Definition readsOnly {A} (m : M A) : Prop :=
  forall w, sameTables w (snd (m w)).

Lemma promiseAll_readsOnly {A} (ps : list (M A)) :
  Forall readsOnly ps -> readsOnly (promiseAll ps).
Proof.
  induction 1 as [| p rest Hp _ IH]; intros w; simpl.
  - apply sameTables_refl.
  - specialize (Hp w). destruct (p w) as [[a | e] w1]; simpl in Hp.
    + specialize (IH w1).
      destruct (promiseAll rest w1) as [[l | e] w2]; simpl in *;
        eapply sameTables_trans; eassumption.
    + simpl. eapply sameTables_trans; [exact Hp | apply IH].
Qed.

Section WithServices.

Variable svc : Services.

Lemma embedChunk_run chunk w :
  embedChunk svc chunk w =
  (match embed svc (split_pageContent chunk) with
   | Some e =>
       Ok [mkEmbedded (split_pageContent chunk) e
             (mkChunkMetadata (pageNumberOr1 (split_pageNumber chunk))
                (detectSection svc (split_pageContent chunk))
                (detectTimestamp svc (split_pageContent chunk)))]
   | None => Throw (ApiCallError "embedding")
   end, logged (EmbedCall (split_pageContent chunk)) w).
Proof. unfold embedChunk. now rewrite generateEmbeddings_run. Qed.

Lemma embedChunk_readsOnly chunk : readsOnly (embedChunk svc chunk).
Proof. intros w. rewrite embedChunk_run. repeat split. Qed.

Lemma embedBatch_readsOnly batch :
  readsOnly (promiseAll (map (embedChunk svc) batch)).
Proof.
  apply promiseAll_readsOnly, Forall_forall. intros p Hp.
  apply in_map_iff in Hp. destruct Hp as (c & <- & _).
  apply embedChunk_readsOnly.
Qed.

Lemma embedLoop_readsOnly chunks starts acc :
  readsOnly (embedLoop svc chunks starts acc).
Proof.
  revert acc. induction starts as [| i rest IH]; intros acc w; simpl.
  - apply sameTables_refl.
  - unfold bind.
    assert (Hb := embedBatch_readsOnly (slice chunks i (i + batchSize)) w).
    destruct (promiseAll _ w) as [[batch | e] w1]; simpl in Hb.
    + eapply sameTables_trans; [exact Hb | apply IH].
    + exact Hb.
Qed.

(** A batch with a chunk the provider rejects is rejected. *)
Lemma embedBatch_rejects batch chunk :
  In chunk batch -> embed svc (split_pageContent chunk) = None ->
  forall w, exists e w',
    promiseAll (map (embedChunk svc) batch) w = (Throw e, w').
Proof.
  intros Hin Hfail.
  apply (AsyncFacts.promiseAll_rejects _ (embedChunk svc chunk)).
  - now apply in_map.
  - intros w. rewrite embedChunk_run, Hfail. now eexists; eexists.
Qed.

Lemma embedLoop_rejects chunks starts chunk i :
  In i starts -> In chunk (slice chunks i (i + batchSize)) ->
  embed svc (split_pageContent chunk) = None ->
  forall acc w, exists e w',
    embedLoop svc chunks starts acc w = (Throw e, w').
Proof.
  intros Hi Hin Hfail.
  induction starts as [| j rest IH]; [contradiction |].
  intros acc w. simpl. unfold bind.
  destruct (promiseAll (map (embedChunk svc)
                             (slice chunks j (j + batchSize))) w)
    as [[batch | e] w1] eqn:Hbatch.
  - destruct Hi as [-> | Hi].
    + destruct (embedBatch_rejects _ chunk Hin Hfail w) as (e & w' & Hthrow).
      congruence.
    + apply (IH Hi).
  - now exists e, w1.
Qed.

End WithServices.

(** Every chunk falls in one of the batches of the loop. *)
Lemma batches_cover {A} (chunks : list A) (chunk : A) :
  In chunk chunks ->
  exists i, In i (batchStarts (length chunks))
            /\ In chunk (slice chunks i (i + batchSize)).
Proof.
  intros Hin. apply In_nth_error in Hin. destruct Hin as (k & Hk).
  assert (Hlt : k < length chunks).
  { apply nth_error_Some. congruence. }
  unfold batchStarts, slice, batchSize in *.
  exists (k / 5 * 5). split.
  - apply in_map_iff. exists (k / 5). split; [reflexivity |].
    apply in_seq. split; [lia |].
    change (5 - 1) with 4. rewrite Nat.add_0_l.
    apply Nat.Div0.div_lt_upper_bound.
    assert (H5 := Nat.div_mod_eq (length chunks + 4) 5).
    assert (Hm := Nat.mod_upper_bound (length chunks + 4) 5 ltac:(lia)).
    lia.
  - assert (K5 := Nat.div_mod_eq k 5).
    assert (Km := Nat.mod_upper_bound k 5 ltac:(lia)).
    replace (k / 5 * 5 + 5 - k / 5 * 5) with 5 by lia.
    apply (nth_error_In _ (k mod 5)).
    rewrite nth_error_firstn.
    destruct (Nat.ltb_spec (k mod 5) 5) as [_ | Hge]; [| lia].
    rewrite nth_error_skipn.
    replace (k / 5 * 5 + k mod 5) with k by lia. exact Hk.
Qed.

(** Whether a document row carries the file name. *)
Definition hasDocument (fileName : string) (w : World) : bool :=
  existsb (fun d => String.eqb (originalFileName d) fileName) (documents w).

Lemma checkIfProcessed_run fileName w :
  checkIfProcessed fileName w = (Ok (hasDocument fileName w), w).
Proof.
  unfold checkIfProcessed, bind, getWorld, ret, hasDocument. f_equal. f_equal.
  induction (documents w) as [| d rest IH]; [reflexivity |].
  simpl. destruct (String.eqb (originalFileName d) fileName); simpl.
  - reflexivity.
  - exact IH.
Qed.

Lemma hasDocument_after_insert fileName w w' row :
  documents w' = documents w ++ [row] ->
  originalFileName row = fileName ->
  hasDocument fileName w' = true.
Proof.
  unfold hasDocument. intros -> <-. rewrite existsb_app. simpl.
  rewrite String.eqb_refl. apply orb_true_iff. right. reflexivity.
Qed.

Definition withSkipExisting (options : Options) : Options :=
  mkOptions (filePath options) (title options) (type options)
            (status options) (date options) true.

▶ [Work instructions] Beginning with the line containing "exists (k / 5 * 5). split." and ending with the line containing "assert (Km := Nat.mod_upper_bound", extract those lines exactly from the listing above, and only those.

▶ [Expected answer]
  exists (k / 5 * 5). split.
  - apply in_map_iff. exists (k / 5). split; [reflexivity |].
    apply in_seq. split; [lia |].
    change (5 - 1) with 4. rewrite Nat.add_0_l.
    apply Nat.Div0.div_lt_upper_bound.
    assert (H5 := Nat.div_mod_eq (length chunks + 4) 5).
    assert (Hm := Nat.mod_upper_bound (length chunks + 4) 5 ltac:(lia)).
    lia.
  - assert (K5 := Nat.div_mod_eq k 5).
    assert (Km := Nat.mod_upper_bound k 5 ltac:(lia)).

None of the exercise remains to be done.